Find each line below where the word "rewrite" occurs, and copy it.

Provided records
------------------------------------------------
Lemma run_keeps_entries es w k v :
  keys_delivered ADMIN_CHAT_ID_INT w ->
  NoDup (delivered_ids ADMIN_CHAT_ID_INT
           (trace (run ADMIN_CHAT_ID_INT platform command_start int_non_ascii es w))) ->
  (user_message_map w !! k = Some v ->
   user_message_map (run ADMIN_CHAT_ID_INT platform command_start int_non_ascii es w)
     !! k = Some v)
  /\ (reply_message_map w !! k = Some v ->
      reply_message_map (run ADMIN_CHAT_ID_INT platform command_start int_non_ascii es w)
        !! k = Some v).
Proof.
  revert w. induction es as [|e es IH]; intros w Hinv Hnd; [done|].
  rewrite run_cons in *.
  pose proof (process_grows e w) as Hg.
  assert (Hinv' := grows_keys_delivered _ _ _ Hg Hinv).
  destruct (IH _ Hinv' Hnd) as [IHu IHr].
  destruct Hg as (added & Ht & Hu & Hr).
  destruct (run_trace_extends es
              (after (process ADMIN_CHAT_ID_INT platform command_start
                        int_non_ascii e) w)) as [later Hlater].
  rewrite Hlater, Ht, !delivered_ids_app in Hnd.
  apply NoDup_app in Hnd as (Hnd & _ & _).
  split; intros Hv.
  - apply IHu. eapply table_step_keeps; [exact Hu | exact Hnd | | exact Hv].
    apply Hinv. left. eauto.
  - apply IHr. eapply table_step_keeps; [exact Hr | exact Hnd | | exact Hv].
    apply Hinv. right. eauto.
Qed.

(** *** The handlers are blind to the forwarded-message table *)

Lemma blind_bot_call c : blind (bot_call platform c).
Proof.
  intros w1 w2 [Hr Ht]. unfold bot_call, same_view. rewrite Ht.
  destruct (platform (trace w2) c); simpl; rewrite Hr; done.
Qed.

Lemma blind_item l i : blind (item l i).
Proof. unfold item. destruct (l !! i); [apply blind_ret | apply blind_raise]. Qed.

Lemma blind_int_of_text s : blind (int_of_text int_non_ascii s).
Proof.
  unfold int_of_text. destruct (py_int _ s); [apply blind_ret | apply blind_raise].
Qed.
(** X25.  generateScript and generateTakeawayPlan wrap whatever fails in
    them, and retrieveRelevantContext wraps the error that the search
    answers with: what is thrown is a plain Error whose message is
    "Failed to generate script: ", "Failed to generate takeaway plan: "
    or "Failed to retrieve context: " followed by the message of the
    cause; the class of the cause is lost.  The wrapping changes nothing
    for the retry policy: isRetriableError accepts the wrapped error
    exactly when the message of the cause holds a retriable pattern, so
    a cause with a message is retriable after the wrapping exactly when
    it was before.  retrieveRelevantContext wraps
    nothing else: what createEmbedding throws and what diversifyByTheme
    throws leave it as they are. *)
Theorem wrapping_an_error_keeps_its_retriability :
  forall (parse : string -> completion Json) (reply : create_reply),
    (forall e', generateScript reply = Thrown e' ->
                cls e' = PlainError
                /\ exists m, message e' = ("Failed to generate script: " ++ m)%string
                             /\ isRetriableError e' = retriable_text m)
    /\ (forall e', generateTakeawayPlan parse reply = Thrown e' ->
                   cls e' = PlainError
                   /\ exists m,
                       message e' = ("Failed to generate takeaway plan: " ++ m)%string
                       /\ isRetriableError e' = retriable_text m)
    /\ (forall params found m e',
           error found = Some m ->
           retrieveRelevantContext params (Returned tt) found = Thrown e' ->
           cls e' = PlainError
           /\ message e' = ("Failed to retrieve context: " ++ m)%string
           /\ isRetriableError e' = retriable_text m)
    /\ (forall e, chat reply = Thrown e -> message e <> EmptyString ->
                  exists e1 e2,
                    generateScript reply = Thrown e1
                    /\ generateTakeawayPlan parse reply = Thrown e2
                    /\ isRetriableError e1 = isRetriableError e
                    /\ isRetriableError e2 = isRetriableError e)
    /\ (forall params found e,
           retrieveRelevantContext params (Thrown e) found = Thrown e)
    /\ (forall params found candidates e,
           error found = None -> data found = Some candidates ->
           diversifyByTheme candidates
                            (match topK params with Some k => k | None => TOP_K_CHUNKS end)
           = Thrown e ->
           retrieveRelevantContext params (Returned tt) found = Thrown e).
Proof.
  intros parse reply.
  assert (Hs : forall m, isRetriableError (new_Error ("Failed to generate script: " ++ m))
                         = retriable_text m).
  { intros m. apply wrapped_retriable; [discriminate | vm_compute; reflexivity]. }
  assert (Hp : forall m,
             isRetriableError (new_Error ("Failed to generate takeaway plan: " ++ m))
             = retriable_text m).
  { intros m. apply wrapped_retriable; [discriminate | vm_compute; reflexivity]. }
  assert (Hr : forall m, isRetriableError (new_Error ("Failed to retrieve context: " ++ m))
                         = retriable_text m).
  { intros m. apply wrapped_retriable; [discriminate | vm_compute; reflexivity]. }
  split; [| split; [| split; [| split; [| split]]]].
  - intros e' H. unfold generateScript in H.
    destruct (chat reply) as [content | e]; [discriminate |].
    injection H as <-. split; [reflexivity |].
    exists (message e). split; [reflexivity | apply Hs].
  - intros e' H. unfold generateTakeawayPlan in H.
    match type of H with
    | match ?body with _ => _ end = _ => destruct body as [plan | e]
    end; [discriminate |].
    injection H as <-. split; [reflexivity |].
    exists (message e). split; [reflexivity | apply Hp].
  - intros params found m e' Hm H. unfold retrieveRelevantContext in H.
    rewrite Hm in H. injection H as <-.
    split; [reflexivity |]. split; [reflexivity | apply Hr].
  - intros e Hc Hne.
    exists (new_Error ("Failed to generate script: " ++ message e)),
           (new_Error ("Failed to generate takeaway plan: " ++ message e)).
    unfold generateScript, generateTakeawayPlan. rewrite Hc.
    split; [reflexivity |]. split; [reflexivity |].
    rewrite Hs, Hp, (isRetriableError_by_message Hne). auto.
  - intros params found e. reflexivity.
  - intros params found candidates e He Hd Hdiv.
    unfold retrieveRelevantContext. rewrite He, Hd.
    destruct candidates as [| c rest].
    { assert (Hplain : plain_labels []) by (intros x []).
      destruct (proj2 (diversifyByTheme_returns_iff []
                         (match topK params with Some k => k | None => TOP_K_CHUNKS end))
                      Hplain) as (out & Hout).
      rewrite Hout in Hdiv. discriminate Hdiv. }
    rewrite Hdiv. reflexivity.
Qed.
------------------------------------------------
Written reply
  rewrite run_cons in *.
  rewrite Hlater, Ht, !delivered_ids_app in Hnd.
  intros w1 w2 [Hr Ht]. unfold bot_call, same_view. rewrite Ht.
  destruct (platform (trace w2) c); simpl; rewrite Hr; done.
    rewrite Hm in H. injection H as <-.
    unfold generateScript, generateTakeawayPlan. rewrite Hc.
    rewrite Hs, Hp, (isRetriableError_by_message Hne). auto.
    unfold retrieveRelevantContext. rewrite He, Hd.
      rewrite Hout in Hdiv. discriminate Hdiv. }
    rewrite Hdiv. reflexivity.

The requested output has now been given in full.